--- RECORDS FOR PROCESSING Enclosed Below ---

(* ===== verification/Config.v ===== *)
(** * Config: process configuration from the environment

    Models [internal/config/config.go]. The environment is a function from names to
    values; a variable that is not set is empty, as [os.Getenv] gives it. *)

From Stdlib Require Import Ascii.
From S2P Require Import Prelude Golib Regexp Strconv.

Module config.

(** [strings.Split(s, ",")]: every separator splits. *)
Definition comma : ascii := ","%char.
Definition Split (s : string) : list string := strings.SplitN s comma (S (S (String.length s))).

Definition defaultHTTPAddress : string := ":8080".
Definition defaultShutdownTimeout : time.Duration := 20 * time.Second.
Definition defaultReadHeaderTimeout : time.Duration := 5 * time.Second.
Definition defaultReadTimeout : time.Duration := 15 * time.Second.
Definition defaultWriteTimeout : time.Duration := 30 * time.Second.
Definition defaultIdleTimeout : time.Duration := 60 * time.Second.
Definition defaultMaxHeaderBytes : Z := Z.shiftl 1 20.

Record Config : Type := mkConfig {
  Service : string;
  Environment : string;
  LogLevel : string;
  HTTPAddress : string;
  ShutdownTimeout : time.Duration;
  ReadHeaderTimeout : time.Duration;
  ReadTimeout : time.Duration;
  WriteTimeout : time.Duration;
  IdleTimeout : time.Duration;
  MaxHeaderBytes : Z;
  DatabaseURL : string;
  RedisAddress : string;
  KafkaBrokers : list string;
  RabbitMQURL : string;
  APIKeyPepper : string;
  DevAPIKey : string;
  ProviderName : string;
  ProviderEndpoint : string;
  ProviderAPIKey : string;
  ProviderModels : list string;
  RoutingStrategy : string;
  KafkaTopic : string;
  KafkaConsumerGroup : string;
  OTLPEndpoint : string;
  MaxBodyBytes : Z;
  WorkerConcurrency : Z;
  DevMemory : bool
}.

Section Load.
(** The environment, and [strings.ToUpper]. *)
Context (Getenv : string → string) (ToUpper : string → string).

Definition env (name : string) : string := strings.TrimSpace (Getenv name).

Definition envOr (name fallback : string) : string :=
  let value := env name in if negb (value =s "") then value else fallback.

Definition boolEnv (name : string) (fallback : bool) : res bool :=
  let value := env name in
  if value =s "" then Ok fallback
  else match strconv.ParseBool value with
       | (_, Some e) => Err (Wrap ("parse " +:+ name) e)
       | (parsed, None) => Ok parsed
       end.

Definition durationEnv (name : string) (fallback : time.Duration) : res time.Duration :=
  let value := env name in
  if value =s "" then Ok fallback
  else match duration.ParseDuration value with
       | Err e => Err (Wrap ("parse " +:+ name) e)
       | Panic w => Panic w
       | Ok parsed => Ok parsed
       end.

Definition intEnv (name : string) (fallback : Z) : res Z :=
  let value := env name in
  if value =s "" then Ok fallback
  else match strconv.Atoi value with
       | (_, Some e) => Err (Wrap ("parse " +:+ name) e)
       | (parsed, None) => Ok parsed
       end.

(** The loops over comma-separated lists. *)
Fixpoint nonblank (items : list string) : list string :=
  match items with
  | [] => []
  | item :: items =>
    let item := strings.TrimSpace item in
    if negb (item =s "") then item :: nonblank items else nonblank items
  end.

Definition positive_settings (cfg : Config) : bool :=
  negb ((ShutdownTimeout cfg <=? 0) || (ReadHeaderTimeout cfg <=? 0) || (MaxHeaderBytes cfg <=? 0)
        || (MaxBodyBytes cfg <=? 0) || (WorkerConcurrency cfg <=? 0)).

Definition Load (service : string) : res Config :=
  if strings.TrimSpace service =s "" then Err (New "service name is required")
  else
    let database := env "AEGIS_DATABASE_URL" in
    devMemory ← boolEnv "AEGIS_DEV_MEMORY" (database =s "");
    shutdown ← durationEnv "AEGIS_SHUTDOWN_TIMEOUT" defaultShutdownTimeout;
    readHeader ← durationEnv "AEGIS_READ_HEADER_TIMEOUT" defaultReadHeaderTimeout;
    read ← durationEnv "AEGIS_READ_TIMEOUT" defaultReadTimeout;
    write ← durationEnv "AEGIS_WRITE_TIMEOUT" defaultWriteTimeout;
    idle ← durationEnv "AEGIS_IDLE_TIMEOUT" defaultIdleTimeout;
    maxHeader ← intEnv "AEGIS_MAX_HEADER_BYTES" defaultMaxHeaderBytes;
    maxBody ← intEnv "AEGIS_MAX_BODY_BYTES" (Z.shiftl 1 20);
    workers ← intEnv "AEGIS_WORKER_CONCURRENCY" 4;
    let cfg := mkConfig service
      (envOr "AEGIS_ENVIRONMENT" "development")
      (ToUpper (envOr "AEGIS_LOG_LEVEL" "INFO"))
      (envOr "AEGIS_HTTP_ADDRESS" defaultHTTPAddress)
      shutdown readHeader read write idle maxHeader database
      (env "AEGIS_REDIS_ADDRESS")
      (nonblank (Split (Getenv "AEGIS_KAFKA_BROKERS")))
      (env "AEGIS_RABBITMQ_URL")
      (envOr "AEGIS_API_KEY_PEPPER" "development-only-pepper-change-me-32-bytes")
      (envOr "AEGIS_DEV_API_KEY" "aegis_devkey0000_0123456789abcdefghijklmnopqrstuvwxyzABCDEFG")
      (envOr "AEGIS_PROVIDER_NAME" "mock-primary")
      (env "AEGIS_PROVIDER_ENDPOINT")
      (env "AEGIS_PROVIDER_API_KEY")
      (nonblank (Split (envOr "AEGIS_PROVIDER_MODELS" "aegis-small,aegis-medium")))
      (envOr "AEGIS_ROUTING_STRATEGY" "weighted_round_robin")
      (envOr "AEGIS_KAFKA_TOPIC" "aegis.events.v1")
      (envOr "AEGIS_KAFKA_CONSUMER_GROUP" "aegis-audit-v1")
      (env "AEGIS_OTLP_ENDPOINT")
      maxBody workers devMemory in
    if negb (positive_settings cfg)
    then Err (New "timeouts and maximum header bytes must be positive")
    else if strings.len (APIKeyPepper cfg) <? 32
    then Err (New "AEGIS_API_KEY_PEPPER must contain at least 32 bytes")
    else if Z.of_nat (length (ProviderModels cfg)) =? 0
    then Err (New "at least one provider model is required")
    else Ok cfg.

(** ** What a loaded configuration promises *)

Definition items_ok (l : list string) : Prop := Forall (λ m, m ≠ "" ∧ ∃ raw, m = strings.TrimSpace raw) l.

Record valid (cfg : Config) : Prop := mkValid {
  valid_service : strings.TrimSpace (Service cfg) ≠ "";
  valid_timeouts : 0 < ShutdownTimeout cfg <= int64_max ∧ 0 < ReadHeaderTimeout cfg <= int64_max;
  valid_connections : in_int64 (ReadTimeout cfg) ∧ in_int64 (WriteTimeout cfg) ∧ in_int64 (IdleTimeout cfg);
  valid_sizes : 0 < MaxHeaderBytes cfg <= int64_max ∧ 0 < MaxBodyBytes cfg <= int64_max;
  valid_workers : 0 < WorkerConcurrency cfg <= int64_max;
  valid_pepper : 32 <= strings.len (APIKeyPepper cfg);
  valid_models : ProviderModels cfg ≠ [] ∧ items_ok (ProviderModels cfg);
  valid_brokers : items_ok (KafkaBrokers cfg);
  valid_names : Environment cfg ≠ "" ∧ HTTPAddress cfg ≠ "" ∧ ProviderName cfg ≠ "" ∧
                RoutingStrategy cfg ≠ "" ∧ KafkaTopic cfg ≠ "" ∧ KafkaConsumerGroup cfg ≠ ""
}.

Lemma nonblank_ok (items : list string) : items_ok (nonblank items).
Proof.
  induction items as [|item items IH]; simpl; [constructor|].
  destruct (String.eqb_spec (strings.TrimSpace item) ""); simpl; [done|].
  constructor; [|done]. split; [done|by exists item].
Qed.

Lemma envOr_ne (name fallback : string) : fallback ≠ "" → envOr name fallback ≠ "".
Proof. unfold envOr. by destruct (String.eqb_spec (env name) ""). Qed.

Lemma durationEnv_range (name : string) (fallback d : time.Duration) :
  in_int64 fallback → durationEnv name fallback = Ok d → in_int64 d.
Proof.
  unfold durationEnv. intros Hf. destruct (env name =s ""); [by intros [= <-]|].
  destruct (duration.ParseDuration _) as [x|e|w] eqn:Hp; [|done..]. intros [= <-].
  by apply duration.ParseDuration_range in Hp.
Qed.
Lemma intEnv_range (name : string) (fallback n : Z) :
  in_int64 fallback → intEnv name fallback = Ok n → in_int64 n.
Proof.
  unfold intEnv. intros Hf. destruct (env name =s ""); [by intros [= <-]|].
  pose proof (strconv.Atoi_range (env name)) as Hr. destruct (strconv.Atoi _) as [x [e|]]; [done|].
  by intros [= <-].
Qed.

Lemma res_bind_Ok {A B} (m : res A) (f : A → res B) (b : B) :
  m ≫= f = Ok b → ∃ a, m = Ok a ∧ f a = Ok b.
Proof. destruct m as [a|e|w]; [by exists a|done..]. Qed.

(** C35 (type): a configuration that [Load] returns is usable: positive shutdown and
    header timeouts, sizes and concurrency, every number within int64 whatever the text
    of its variable, a pepper long enough for key generation, at least one provider
    model, no blank entry in the lists, and no blank name. *)
Theorem Load_valid (service : string) (cfg : Config) : Load service = Ok cfg → valid cfg.
Proof.
  unfold Load. destruct (String.eqb_spec (strings.TrimSpace service) "") as [|Hs]; [done|].
  intros (devMemory & _ & H)%res_bind_Ok.
  apply res_bind_Ok in H as (shutdown & H1%durationEnv_range & H); [|by vm_compute].
  apply res_bind_Ok in H as (readHeader & H2%durationEnv_range & H); [|by vm_compute].
  apply res_bind_Ok in H as (read & H3%durationEnv_range & H); [|by vm_compute].
  apply res_bind_Ok in H as (write & H4%durationEnv_range & H); [|by vm_compute].
  apply res_bind_Ok in H as (idle & H5%durationEnv_range & H); [|by vm_compute].
  apply res_bind_Ok in H as (maxHeader & H6%intEnv_range & H); [|by vm_compute].
  apply res_bind_Ok in H as (maxBody & H7%intEnv_range & H); [|by vm_compute].
  apply res_bind_Ok in H as (workers & H8%intEnv_range & H); [|by vm_compute].
  unfold in_int64 in *. set (c := mkConfig _ _ _ _ _ _ _ _ _ _ _ _ _ _ _ _ _ _ _ _ _ _ _ _ _ _ _) in H.
  destruct (positive_settings c) eqn:Hp; cbn [negb] in H; [|done].
  destruct (Z.ltb_spec (strings.len (APIKeyPepper c)) 32); [done|].
  destruct (Z.eqb_spec (Z.of_nat (length (ProviderModels c))) 0) as [|Hm]; [done|]. injection H as <-.
  unfold positive_settings in Hp. apply negb_true_iff in Hp. rewrite !orb_false_iff, !Z.leb_gt in Hp.
  simpl in Hp. split; simpl; try done; try lia.
  - split; [|apply nonblank_ok]. intros Hn. apply Hm. simpl. by rewrite Hn.
  - apply nonblank_ok.
  - split_and!; by apply envOr_ne.
Qed.
End Load.

Lemma Load_valid_witness :
  ∃ cfg, Load (λ name, if name =s "AEGIS_SHUTDOWN_TIMEOUT" then " 1m30s " else "") (λ s, s) "gateway" = Ok cfg ∧
    ShutdownTimeout cfg = 90 * time.Second ∧ valid cfg.
Proof.
  eexists. split; [reflexivity|]. split; [vm_compute; reflexivity|].
  apply (Load_valid (λ name, if name =s "AEGIS_SHUTDOWN_TIMEOUT" then " 1m30s " else "") (λ s, s) "gateway").
  reflexivity.
Defined.

(** Timeouts that are not positive. [Load] means to refuse them, but it
    looks only at two of the five: with a zero or negative read, write or idle timeout
    it succeeds, and [net/http] then takes the timeout as absent. *)
Theorem negative_timeouts_accepted :
  match Load (λ name, if name =s "AEGIS_READ_TIMEOUT" then "-15s"
                      else if name =s "AEGIS_WRITE_TIMEOUT" then "0"
                      else if name =s "AEGIS_IDLE_TIMEOUT" then "-1h" else "") (λ s, s) "gateway" with
  | Ok cfg => ReadTimeout cfg = - 15 * time.Second ∧ WriteTimeout cfg = 0 ∧
              IdleTimeout cfg = - time.Hour
  | _ => False
  end.
Proof. vm_compute. repeat split. Qed.
End config.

--- End of Enclosed RECORDS FOR PROCESSING ---

→ WORK ORDER:
Scan the entries for lines holding the string "KafkaTopic", then copy every one of them.

→ COMPLETED EXERCISE:
  KafkaTopic : string;
                RoutingStrategy cfg ≠ "" ∧ KafkaTopic cfg ≠ "" ∧ KafkaConsumerGroup cfg ≠ ""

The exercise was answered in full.